*Description of the task*.
Quote every line of the material beneath this one.
BEGIN
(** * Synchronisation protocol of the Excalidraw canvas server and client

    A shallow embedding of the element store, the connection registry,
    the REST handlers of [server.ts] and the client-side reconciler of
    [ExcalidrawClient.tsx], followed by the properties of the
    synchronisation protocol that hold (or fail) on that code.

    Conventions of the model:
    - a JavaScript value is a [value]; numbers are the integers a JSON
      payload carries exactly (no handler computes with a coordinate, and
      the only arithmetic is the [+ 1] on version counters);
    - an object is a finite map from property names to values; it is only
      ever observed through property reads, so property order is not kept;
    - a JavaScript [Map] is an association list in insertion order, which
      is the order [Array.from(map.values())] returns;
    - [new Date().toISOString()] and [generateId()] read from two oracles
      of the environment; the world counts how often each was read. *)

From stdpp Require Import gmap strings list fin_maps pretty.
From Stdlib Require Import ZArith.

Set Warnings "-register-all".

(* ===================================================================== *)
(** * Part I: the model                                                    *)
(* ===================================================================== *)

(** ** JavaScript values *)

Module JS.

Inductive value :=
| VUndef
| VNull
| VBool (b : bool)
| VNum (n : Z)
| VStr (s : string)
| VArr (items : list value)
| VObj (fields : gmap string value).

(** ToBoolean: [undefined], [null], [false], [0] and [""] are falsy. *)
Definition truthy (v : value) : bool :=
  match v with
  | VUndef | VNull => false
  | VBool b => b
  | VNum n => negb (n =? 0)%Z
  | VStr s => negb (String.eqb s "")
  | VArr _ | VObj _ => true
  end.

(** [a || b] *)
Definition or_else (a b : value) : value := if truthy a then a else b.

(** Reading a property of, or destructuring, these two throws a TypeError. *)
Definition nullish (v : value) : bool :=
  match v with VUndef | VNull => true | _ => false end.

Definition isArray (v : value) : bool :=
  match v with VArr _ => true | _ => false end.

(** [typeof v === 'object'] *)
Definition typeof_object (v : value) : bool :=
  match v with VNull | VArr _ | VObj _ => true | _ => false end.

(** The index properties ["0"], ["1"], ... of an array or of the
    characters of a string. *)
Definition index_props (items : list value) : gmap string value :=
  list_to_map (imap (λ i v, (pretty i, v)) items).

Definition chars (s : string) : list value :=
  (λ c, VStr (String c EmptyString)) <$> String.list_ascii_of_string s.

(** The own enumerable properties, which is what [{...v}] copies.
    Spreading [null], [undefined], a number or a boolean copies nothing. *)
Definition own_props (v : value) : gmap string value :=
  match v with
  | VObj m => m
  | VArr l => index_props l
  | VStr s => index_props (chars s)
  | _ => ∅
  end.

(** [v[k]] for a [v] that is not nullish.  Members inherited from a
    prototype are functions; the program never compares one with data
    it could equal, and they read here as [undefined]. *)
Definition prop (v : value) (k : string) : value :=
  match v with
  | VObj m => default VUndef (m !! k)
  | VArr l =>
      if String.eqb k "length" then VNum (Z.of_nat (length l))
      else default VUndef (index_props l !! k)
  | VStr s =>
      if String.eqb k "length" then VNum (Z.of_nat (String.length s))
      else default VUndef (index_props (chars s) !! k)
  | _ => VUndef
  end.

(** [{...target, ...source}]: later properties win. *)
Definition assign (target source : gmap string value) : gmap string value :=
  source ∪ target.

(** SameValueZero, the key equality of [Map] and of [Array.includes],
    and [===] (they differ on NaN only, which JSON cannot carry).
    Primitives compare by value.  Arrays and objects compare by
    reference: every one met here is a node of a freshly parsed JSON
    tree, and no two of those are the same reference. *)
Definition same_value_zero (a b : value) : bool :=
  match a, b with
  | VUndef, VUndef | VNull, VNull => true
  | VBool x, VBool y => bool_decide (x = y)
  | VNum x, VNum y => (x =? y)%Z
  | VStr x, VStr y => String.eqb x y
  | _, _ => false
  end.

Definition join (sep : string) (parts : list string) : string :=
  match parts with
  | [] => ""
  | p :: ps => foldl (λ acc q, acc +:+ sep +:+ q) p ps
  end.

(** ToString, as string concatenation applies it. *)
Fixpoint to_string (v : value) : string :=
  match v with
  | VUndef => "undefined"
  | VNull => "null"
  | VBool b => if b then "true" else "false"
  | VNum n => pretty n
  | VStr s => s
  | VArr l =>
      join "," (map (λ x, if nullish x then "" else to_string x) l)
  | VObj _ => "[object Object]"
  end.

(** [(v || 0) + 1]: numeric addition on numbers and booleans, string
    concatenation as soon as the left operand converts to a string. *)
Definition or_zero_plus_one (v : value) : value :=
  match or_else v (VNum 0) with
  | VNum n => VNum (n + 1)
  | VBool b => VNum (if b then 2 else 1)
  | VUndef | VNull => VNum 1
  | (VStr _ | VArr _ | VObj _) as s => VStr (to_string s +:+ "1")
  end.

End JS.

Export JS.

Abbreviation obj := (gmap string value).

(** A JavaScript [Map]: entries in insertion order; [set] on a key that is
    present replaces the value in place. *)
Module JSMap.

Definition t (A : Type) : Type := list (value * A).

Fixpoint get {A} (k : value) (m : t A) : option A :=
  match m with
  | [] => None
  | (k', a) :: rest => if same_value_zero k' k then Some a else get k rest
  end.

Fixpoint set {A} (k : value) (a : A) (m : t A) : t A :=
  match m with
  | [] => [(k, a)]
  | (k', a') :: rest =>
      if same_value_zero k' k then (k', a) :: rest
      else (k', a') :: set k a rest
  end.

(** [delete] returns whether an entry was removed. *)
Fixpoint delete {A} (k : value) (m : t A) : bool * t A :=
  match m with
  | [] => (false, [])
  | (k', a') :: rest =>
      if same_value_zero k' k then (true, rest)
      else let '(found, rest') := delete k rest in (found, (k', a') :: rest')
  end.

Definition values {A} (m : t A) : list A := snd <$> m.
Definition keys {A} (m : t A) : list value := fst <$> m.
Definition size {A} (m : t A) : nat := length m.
END
*Answer box*.
(** * Synchronisation protocol of the Excalidraw canvas server and client

    A shallow embedding of the element store, the connection registry,
    the REST handlers of [server.ts] and the client-side reconciler of
    [ExcalidrawClient.tsx], followed by the properties of the
    synchronisation protocol that hold (or fail) on that code.

    Conventions of the model:
    - a JavaScript value is a [value]; numbers are the integers a JSON
      payload carries exactly (no handler computes with a coordinate, and
      the only arithmetic is the [+ 1] on version counters);
    - an object is a finite map from property names to values; it is only
      ever observed through property reads, so property order is not kept;
    - a JavaScript [Map] is an association list in insertion order, which
      is the order [Array.from(map.values())] returns;
    - [new Date().toISOString()] and [generateId()] read from two oracles
      of the environment; the world counts how often each was read. *)

From stdpp Require Import gmap strings list fin_maps pretty.
From Stdlib Require Import ZArith.

Set Warnings "-register-all".

(* ===================================================================== *)
(** * Part I: the model                                                    *)
(* ===================================================================== *)

(** ** JavaScript values *)

Module JS.

Inductive value :=
| VUndef
| VNull
| VBool (b : bool)
| VNum (n : Z)
| VStr (s : string)
| VArr (items : list value)
| VObj (fields : gmap string value).

(** ToBoolean: [undefined], [null], [false], [0] and [""] are falsy. *)
Definition truthy (v : value) : bool :=
  match v with
  | VUndef | VNull => false
  | VBool b => b
  | VNum n => negb (n =? 0)%Z
  | VStr s => negb (String.eqb s "")
  | VArr _ | VObj _ => true
  end.

(** [a || b] *)
Definition or_else (a b : value) : value := if truthy a then a else b.

(** Reading a property of, or destructuring, these two throws a TypeError. *)
Definition nullish (v : value) : bool :=
  match v with VUndef | VNull => true | _ => false end.

Definition isArray (v : value) : bool :=
  match v with VArr _ => true | _ => false end.

(** [typeof v === 'object'] *)
Definition typeof_object (v : value) : bool :=
  match v with VNull | VArr _ | VObj _ => true | _ => false end.

(** The index properties ["0"], ["1"], ... of an array or of the
    characters of a string. *)
Definition index_props (items : list value) : gmap string value :=
  list_to_map (imap (λ i v, (pretty i, v)) items).

Definition chars (s : string) : list value :=
  (λ c, VStr (String c EmptyString)) <$> String.list_ascii_of_string s.

(** The own enumerable properties, which is what [{...v}] copies.
    Spreading [null], [undefined], a number or a boolean copies nothing. *)
Definition own_props (v : value) : gmap string value :=
  match v with
  | VObj m => m
  | VArr l => index_props l
  | VStr s => index_props (chars s)
  | _ => ∅
  end.

(** [v[k]] for a [v] that is not nullish.  Members inherited from a
    prototype are functions; the program never compares one with data
    it could equal, and they read here as [undefined]. *)
Definition prop (v : value) (k : string) : value :=
  match v with
  | VObj m => default VUndef (m !! k)
  | VArr l =>
      if String.eqb k "length" then VNum (Z.of_nat (length l))
      else default VUndef (index_props l !! k)
  | VStr s =>
      if String.eqb k "length" then VNum (Z.of_nat (String.length s))
      else default VUndef (index_props (chars s) !! k)
  | _ => VUndef
  end.

(** [{...target, ...source}]: later properties win. *)
Definition assign (target source : gmap string value) : gmap string value :=
  source ∪ target.

(** SameValueZero, the key equality of [Map] and of [Array.includes],
    and [===] (they differ on NaN only, which JSON cannot carry).
    Primitives compare by value.  Arrays and objects compare by
    reference: every one met here is a node of a freshly parsed JSON
    tree, and no two of those are the same reference. *)
Definition same_value_zero (a b : value) : bool :=
  match a, b with
  | VUndef, VUndef | VNull, VNull => true
  | VBool x, VBool y => bool_decide (x = y)
  | VNum x, VNum y => (x =? y)%Z
  | VStr x, VStr y => String.eqb x y
  | _, _ => false
  end.

Definition join (sep : string) (parts : list string) : string :=
  match parts with
  | [] => ""
  | p :: ps => foldl (λ acc q, acc +:+ sep +:+ q) p ps
  end.

(** ToString, as string concatenation applies it. *)
Fixpoint to_string (v : value) : string :=
  match v with
  | VUndef => "undefined"
  | VNull => "null"
  | VBool b => if b then "true" else "false"
  | VNum n => pretty n
  | VStr s => s
  | VArr l =>
      join "," (map (λ x, if nullish x then "" else to_string x) l)
  | VObj _ => "[object Object]"
  end.

(** [(v || 0) + 1]: numeric addition on numbers and booleans, string
    concatenation as soon as the left operand converts to a string. *)
Definition or_zero_plus_one (v : value) : value :=
  match or_else v (VNum 0) with
  | VNum n => VNum (n + 1)
  | VBool b => VNum (if b then 2 else 1)
  | VUndef | VNull => VNum 1
  | (VStr _ | VArr _ | VObj _) as s => VStr (to_string s +:+ "1")
  end.

End JS.

Export JS.

Abbreviation obj := (gmap string value).

(** A JavaScript [Map]: entries in insertion order; [set] on a key that is
    present replaces the value in place. *)
Module JSMap.

Definition t (A : Type) : Type := list (value * A).

Fixpoint get {A} (k : value) (m : t A) : option A :=
  match m with
  | [] => None
  | (k', a) :: rest => if same_value_zero k' k then Some a else get k rest
  end.

Fixpoint set {A} (k : value) (a : A) (m : t A) : t A :=
  match m with
  | [] => [(k, a)]
  | (k', a') :: rest =>
      if same_value_zero k' k then (k', a) :: rest
      else (k', a') :: set k a rest
  end.

(** [delete] returns whether an entry was removed. *)
Fixpoint delete {A} (k : value) (m : t A) : bool * t A :=
  match m with
  | [] => (false, [])
  | (k', a') :: rest =>
      if same_value_zero k' k then (true, rest)
      else let '(found, rest') := delete k rest in (found, (k', a') :: rest')
  end.

Definition values {A} (m : t A) : list A := snd <$> m.
Definition keys {A} (m : t A) : list value := fst <$> m.
Definition size {A} (m : t A) : nat := length m.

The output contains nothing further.